Nama Krishna dipuji di antara pasukan Yadawa,
Namun Anag Singh yang menyebabkan kudanya berlari datang ke hadapan pasukan Raja Yadawa
Raja ini dalam sekejap menghancurkan semua prajurit tentara, kepala-kepala mulai berjatuhan ke tanah seperti bintang-bintang yang jatuh dari langit.1144.
Menjadi sangat marah, dia kembali menyerang pasukan Yadawa
Di sisi lain Kresna juga ikut bergerak dalam pasukannya, yang meningkatkan kemarahan di benak musuh
Raja Anag Singh menembakkan senjatanya, yang membuat para prajurit terbakar seperti jerami di dalam api
Anggota tubuh prajurit yang dipotong jatuh seperti rumput yang terbakar di altar pengorbanan.1145.
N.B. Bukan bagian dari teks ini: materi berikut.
(** "a" and "b" were merged into "c".  "a" ends first, "c" is read to its end, and then
    "b" ends. *)
Definition merge_run : list (ChangeStreamReader → ChangeStreamReader) :=
  [initial_send; initial_send; start_receive 0; start_receive 0;
   reader_top 0; reader_next (PB := two_texts) 0 (ended_by "c"); reader_send 0; start_receive 0;
   reader_top 2; reader_next (PB := two_texts) 2 (ended_by "d"); reader_send 2; reader_send 2].

Definition merge_run' : list (ChangeStreamReader → ChangeStreamReader) :=
  [reader_exit 2; reader_top 1; reader_next (PB := two_texts) 1 (ended_by "c"); reader_send 1;
   start_receive 0; start_receive 0].

Definition run_local (fs : list (ChangeStreamReader → ChangeStreamReader)) (c : csworld) : csworld :=
  mk_csworld (cs_store c) (foldl (λ r f, f r) (cs_reader c) fs).

Definition merged : csworld :=
  run_local merge_run'
    (reader_after (SP := solo) 2 0 0
       (run_local merge_run
          (Start (SP := solo) (PB := two_texts) 1700000001000000000 two_partitions
             (mk_csworld (world_of empty_db) (NewChangeStreamReader "r"))))).

Lemma run_local_steps `{SP : Spanner} `{PB : Structpb} fs c :
  Forall (λ f, ∀ r, reader_step r (f r)) fs → rtc cs_step c (run_local fs c).
Proof.
  destruct c as [w r]. unfold run_local. cbn. intros Hfs. revert r. induction Hfs as [|f fs Hf _ IH]; intros r; [done|].
  cbn. eapply rtc_l; [|apply IH]. by apply cs_local.
Qed.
Mereka menembakkan anak panah dengan menarik busur hingga ke telinga dan membidik para pejuang.
Menarik busur mereka sampai ke telinga, para pejuang melepaskan anak panah dan anak panah yang bertabrakan dengan anak panah ini di tengah jalan, dicincang dan dilempar ke bawah.
Dengan pedang ('Gajah Besi') dan kapak mereka menyerang tubuh Krishna.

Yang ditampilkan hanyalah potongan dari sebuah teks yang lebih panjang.